* ACTIVITY: Report back each line of the records that contains the string "verifyCommit".

Source records
------------------------------------

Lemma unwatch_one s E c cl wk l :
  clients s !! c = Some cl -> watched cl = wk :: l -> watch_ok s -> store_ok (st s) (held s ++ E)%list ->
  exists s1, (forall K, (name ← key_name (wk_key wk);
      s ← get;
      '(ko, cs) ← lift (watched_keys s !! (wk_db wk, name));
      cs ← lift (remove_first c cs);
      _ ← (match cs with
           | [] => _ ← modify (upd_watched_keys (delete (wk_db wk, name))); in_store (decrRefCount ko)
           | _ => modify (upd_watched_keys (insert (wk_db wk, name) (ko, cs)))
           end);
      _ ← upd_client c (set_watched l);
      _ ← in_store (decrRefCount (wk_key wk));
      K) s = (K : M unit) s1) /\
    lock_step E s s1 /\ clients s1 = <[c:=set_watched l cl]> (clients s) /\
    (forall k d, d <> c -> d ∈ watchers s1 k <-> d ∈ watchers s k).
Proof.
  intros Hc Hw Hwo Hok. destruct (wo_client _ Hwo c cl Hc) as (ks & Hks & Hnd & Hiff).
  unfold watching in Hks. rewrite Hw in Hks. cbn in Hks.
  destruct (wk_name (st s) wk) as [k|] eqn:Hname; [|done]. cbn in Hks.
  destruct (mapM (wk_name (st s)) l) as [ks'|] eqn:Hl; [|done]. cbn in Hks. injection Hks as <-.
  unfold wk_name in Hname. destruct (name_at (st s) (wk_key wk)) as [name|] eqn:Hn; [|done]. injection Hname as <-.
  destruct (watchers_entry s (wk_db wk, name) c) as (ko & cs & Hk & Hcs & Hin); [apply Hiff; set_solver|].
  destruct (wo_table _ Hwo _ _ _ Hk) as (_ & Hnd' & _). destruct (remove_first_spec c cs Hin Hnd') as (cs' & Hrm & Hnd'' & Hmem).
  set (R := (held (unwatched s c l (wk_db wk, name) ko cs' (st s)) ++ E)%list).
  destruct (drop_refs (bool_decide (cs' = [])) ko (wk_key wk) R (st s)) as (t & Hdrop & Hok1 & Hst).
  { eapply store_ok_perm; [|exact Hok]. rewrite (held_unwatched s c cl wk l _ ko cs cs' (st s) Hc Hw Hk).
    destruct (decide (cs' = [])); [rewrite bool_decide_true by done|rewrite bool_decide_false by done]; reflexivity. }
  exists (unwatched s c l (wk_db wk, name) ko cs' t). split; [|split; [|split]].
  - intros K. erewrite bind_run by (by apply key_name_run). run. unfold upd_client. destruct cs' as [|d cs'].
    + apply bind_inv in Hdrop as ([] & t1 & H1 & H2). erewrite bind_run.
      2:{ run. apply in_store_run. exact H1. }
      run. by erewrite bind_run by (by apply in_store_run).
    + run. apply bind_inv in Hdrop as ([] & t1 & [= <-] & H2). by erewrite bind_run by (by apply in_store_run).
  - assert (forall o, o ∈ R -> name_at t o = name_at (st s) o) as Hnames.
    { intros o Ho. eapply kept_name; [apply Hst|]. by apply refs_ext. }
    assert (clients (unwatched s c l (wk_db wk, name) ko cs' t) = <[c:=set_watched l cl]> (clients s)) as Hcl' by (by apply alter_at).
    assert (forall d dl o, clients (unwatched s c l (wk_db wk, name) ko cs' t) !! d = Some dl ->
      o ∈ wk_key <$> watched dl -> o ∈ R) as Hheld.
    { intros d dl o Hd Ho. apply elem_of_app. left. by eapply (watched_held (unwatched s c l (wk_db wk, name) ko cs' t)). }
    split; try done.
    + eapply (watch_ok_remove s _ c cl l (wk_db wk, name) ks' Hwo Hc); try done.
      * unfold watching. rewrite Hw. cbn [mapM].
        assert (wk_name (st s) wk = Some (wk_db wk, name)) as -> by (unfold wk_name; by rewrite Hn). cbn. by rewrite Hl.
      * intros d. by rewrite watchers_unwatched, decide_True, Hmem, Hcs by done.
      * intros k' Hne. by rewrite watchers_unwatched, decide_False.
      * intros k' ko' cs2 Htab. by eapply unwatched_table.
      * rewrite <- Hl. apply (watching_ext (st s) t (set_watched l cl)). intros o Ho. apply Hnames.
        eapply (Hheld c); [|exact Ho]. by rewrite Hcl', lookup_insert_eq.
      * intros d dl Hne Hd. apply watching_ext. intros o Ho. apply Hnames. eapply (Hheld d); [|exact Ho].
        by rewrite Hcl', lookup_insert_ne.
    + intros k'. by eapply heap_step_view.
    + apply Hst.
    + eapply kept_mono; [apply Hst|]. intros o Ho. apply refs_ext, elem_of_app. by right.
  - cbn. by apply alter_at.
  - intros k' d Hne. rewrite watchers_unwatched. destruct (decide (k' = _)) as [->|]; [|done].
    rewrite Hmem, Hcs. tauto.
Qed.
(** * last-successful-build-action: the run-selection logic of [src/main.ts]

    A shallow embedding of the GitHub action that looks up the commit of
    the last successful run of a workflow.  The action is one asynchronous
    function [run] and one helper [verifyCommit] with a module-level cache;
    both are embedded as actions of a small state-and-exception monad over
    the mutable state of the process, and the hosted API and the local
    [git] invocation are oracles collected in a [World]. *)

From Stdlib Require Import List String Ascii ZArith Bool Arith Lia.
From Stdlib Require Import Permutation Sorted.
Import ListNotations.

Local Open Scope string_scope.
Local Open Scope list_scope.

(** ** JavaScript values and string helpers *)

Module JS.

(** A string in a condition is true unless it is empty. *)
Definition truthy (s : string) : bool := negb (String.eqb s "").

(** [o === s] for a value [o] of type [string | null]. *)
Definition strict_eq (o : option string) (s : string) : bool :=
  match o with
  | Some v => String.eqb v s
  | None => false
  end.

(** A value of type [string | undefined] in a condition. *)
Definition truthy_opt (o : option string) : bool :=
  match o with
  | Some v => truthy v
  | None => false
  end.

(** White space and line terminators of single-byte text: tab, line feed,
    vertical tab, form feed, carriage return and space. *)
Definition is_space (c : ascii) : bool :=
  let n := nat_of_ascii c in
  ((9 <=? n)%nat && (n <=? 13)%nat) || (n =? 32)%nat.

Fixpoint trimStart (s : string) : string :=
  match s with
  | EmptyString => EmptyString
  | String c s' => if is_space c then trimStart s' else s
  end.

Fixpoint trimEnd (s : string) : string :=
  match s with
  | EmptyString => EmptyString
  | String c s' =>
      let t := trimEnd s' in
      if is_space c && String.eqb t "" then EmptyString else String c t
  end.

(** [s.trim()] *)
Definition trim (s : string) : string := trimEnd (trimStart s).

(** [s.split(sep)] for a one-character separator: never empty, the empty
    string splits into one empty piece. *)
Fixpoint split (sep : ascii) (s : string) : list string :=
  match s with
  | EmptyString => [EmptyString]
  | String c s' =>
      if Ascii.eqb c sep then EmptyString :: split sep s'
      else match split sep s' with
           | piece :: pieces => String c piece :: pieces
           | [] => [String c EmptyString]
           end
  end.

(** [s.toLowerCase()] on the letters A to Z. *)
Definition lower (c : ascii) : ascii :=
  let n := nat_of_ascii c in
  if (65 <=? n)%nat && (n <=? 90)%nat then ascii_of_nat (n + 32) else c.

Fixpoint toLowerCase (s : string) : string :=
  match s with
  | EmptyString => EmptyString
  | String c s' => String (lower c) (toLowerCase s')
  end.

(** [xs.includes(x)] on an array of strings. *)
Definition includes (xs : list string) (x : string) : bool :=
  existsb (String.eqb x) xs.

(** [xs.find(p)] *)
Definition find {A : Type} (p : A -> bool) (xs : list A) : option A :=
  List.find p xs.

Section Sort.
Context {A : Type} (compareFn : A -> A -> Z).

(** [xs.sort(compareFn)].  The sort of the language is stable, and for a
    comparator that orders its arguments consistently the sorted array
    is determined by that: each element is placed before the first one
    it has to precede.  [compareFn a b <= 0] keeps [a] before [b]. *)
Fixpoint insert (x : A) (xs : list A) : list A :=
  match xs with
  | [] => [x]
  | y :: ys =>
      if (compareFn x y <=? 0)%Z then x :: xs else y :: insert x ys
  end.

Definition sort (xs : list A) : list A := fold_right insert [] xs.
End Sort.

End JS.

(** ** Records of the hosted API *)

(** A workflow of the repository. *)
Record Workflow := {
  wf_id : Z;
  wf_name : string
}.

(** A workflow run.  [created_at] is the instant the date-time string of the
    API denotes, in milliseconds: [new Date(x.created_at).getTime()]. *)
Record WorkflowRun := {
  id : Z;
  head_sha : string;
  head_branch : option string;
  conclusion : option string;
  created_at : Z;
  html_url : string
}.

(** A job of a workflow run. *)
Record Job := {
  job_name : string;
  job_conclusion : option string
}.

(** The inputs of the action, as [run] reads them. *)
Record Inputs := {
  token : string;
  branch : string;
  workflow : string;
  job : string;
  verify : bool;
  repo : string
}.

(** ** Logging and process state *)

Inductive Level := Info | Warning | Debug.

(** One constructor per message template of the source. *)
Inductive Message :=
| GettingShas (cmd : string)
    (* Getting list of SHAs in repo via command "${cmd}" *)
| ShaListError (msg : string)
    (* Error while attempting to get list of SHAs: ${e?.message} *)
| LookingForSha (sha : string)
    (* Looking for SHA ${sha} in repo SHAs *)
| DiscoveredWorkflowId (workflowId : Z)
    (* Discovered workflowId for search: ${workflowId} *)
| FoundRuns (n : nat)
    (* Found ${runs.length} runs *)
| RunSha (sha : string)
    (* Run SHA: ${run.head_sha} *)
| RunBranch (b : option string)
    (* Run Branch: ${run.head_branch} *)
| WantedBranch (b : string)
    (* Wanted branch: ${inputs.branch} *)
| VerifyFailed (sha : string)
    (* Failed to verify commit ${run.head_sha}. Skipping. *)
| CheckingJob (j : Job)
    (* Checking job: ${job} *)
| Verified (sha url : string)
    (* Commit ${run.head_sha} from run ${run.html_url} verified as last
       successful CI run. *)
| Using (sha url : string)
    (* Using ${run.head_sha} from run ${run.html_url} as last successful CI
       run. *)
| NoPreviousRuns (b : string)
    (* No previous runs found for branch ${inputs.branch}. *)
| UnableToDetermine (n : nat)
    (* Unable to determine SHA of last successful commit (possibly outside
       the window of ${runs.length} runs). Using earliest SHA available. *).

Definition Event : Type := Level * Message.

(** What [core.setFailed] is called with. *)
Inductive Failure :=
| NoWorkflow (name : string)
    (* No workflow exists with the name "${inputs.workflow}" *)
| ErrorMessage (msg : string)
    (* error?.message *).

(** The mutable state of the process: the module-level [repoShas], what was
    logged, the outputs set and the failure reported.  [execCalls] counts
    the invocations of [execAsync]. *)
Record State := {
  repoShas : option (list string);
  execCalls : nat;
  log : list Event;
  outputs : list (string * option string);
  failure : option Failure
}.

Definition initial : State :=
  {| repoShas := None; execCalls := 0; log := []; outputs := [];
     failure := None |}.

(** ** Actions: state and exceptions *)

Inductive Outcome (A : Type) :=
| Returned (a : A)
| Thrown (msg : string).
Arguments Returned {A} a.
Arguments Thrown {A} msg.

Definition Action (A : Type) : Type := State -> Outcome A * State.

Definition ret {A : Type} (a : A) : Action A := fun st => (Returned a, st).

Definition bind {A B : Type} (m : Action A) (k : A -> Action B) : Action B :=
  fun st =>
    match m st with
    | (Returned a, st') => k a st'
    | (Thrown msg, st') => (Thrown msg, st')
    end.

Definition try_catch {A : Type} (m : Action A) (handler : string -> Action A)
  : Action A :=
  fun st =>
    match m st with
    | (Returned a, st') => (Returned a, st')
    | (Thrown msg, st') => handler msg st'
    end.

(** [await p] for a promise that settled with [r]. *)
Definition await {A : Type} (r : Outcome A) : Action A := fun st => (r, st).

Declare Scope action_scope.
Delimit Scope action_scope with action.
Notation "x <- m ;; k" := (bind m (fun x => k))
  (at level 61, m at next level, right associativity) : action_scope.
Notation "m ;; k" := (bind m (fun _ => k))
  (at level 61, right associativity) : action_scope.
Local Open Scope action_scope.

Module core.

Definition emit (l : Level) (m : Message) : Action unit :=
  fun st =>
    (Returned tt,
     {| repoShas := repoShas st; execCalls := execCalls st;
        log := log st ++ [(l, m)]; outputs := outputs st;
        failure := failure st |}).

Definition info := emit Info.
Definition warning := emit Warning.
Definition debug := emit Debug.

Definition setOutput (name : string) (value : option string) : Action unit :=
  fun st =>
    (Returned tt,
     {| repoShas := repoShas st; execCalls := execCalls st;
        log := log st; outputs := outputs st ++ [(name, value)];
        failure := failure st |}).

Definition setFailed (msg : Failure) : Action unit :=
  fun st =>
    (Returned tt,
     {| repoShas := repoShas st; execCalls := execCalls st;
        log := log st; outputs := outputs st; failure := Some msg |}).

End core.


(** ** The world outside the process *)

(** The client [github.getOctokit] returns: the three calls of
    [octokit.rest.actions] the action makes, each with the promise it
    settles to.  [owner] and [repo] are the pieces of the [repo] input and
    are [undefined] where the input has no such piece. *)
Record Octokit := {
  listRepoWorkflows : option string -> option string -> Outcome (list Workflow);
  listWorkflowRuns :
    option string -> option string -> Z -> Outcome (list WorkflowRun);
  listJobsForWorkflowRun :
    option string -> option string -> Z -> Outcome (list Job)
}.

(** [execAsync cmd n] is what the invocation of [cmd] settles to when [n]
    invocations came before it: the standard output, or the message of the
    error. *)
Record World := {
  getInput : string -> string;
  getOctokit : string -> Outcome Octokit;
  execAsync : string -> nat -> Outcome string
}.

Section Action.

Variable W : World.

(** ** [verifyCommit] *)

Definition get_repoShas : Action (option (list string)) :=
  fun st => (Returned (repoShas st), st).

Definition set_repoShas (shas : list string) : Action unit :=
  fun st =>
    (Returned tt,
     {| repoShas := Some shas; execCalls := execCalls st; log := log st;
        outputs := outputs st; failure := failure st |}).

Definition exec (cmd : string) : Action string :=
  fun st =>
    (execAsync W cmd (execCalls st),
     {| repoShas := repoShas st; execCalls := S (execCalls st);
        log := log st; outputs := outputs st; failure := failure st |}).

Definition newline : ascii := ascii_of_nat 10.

------------------------------------

* WRITTEN SOLUTION:
    function [run] and one helper [verifyCommit] with a module-level cache;
(** ** [verifyCommit] *)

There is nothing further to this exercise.